**Exercise aim**
When you reach the line containing "system and the" in the data below, begin returning lines exactly as written, and stop once the line containing "about a concrete document. *)" has been returned.

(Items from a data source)
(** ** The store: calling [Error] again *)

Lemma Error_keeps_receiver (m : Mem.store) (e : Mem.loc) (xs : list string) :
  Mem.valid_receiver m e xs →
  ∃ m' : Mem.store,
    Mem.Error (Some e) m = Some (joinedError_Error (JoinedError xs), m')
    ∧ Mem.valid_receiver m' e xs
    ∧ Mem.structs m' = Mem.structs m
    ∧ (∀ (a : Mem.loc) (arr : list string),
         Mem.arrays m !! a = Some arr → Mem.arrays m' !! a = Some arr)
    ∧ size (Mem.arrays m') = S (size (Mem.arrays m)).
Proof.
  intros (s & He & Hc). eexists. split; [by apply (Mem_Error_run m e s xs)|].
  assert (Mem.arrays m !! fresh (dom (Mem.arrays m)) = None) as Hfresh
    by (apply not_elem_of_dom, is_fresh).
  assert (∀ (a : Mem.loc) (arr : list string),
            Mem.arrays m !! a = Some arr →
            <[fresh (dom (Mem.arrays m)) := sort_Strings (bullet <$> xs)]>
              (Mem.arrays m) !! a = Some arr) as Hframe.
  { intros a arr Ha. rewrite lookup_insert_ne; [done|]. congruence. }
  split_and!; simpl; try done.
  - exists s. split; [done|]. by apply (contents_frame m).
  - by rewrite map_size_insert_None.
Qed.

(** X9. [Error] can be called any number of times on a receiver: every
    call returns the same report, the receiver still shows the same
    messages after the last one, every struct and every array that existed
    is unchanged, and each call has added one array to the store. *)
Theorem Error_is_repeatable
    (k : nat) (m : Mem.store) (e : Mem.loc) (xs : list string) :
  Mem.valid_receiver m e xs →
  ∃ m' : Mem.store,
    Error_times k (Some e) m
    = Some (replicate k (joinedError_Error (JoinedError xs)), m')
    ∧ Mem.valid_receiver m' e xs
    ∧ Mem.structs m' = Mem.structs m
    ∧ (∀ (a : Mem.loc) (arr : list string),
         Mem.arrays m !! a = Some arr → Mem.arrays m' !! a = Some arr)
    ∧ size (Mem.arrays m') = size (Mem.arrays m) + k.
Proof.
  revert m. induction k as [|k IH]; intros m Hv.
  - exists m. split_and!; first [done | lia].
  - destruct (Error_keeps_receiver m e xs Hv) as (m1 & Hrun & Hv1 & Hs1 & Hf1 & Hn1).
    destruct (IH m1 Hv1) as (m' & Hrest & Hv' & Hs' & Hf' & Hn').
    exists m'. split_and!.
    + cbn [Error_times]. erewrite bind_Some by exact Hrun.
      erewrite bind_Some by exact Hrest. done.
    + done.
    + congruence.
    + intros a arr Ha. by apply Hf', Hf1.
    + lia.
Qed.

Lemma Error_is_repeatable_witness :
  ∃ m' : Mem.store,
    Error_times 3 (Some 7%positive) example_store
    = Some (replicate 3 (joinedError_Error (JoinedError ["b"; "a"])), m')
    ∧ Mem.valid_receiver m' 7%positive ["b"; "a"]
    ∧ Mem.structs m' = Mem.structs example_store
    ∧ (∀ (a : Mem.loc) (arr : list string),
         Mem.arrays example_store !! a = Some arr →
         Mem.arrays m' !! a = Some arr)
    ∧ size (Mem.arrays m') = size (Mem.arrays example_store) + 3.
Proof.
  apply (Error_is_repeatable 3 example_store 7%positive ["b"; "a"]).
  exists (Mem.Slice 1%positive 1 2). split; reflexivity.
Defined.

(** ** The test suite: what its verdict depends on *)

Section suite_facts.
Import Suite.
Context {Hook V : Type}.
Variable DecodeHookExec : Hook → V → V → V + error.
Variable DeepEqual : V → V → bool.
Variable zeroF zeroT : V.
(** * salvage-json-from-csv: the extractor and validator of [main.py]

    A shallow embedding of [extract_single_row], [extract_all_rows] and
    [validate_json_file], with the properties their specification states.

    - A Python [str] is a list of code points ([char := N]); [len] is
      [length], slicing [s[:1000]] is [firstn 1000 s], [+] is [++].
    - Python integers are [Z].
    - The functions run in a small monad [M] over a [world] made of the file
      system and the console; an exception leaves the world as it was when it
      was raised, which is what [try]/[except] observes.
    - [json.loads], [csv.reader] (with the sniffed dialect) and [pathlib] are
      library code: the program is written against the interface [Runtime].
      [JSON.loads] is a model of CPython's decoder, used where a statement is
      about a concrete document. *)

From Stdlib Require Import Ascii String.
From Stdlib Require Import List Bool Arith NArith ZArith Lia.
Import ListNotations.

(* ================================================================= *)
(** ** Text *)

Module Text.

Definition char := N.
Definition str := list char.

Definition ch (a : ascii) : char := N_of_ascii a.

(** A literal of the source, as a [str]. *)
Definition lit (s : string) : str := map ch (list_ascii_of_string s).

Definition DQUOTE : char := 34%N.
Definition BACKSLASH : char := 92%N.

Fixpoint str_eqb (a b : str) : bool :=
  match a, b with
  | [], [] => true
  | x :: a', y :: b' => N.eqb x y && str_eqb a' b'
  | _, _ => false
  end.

* * *

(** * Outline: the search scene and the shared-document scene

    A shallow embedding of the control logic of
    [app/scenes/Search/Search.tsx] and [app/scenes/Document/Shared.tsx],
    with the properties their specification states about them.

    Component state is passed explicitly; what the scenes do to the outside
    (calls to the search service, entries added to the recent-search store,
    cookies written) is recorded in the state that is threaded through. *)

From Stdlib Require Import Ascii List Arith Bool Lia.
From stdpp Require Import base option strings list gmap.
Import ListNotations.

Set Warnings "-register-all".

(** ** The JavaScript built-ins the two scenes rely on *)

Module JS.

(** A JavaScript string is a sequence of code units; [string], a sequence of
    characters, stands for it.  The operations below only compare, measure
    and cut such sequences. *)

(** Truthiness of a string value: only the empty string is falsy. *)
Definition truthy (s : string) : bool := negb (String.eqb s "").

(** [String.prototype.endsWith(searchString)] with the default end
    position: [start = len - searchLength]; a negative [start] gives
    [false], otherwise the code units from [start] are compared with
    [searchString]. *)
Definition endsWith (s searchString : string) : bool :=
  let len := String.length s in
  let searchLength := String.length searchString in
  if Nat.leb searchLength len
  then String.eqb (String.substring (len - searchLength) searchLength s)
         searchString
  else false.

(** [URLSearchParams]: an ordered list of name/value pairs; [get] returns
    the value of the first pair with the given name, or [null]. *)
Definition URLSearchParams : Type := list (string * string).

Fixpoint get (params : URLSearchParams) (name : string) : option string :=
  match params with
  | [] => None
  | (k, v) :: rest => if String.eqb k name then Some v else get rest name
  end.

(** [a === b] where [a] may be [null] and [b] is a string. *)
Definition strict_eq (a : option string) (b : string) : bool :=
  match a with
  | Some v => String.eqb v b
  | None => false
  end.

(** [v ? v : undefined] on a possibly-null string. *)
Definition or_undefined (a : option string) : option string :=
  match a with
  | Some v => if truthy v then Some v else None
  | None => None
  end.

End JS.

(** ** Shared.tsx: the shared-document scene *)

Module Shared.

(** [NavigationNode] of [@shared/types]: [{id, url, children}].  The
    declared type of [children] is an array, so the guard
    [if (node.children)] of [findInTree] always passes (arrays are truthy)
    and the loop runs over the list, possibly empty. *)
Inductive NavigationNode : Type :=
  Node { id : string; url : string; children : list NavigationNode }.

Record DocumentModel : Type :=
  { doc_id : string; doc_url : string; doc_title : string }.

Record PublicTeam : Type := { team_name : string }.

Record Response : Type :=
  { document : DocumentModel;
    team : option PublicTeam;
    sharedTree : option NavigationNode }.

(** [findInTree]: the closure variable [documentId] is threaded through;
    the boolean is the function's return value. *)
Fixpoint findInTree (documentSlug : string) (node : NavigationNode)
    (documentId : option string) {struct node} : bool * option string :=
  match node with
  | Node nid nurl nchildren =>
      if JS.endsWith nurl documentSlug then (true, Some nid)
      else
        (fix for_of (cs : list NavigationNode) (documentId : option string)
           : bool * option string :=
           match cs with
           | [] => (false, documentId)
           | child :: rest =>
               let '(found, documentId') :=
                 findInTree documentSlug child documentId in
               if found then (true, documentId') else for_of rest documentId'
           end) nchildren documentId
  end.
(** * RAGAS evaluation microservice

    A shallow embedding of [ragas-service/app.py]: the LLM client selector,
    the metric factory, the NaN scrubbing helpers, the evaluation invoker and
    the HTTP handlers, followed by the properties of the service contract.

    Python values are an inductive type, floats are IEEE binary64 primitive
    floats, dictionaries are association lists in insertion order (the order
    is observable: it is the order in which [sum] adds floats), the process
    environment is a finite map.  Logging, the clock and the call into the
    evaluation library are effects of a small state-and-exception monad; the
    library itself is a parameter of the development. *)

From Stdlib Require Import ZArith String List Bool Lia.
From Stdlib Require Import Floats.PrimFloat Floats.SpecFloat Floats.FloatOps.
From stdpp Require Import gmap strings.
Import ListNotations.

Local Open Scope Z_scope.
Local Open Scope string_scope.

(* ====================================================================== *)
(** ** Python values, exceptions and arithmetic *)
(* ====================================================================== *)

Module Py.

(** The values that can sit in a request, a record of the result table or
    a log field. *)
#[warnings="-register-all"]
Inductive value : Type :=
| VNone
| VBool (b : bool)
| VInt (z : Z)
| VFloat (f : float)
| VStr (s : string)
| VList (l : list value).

**Worked solution**
      system and the console; an exception leaves the world as it was when it
      was raised, which is what [try]/[except] observes.
    - [json.loads], [csv.reader] (with the sniffed dialect) and [pathlib] are
      library code: the program is written against the interface [Runtime].
      [JSON.loads] is a model of CPython's decoder, used where a statement is
      about a concrete document. *)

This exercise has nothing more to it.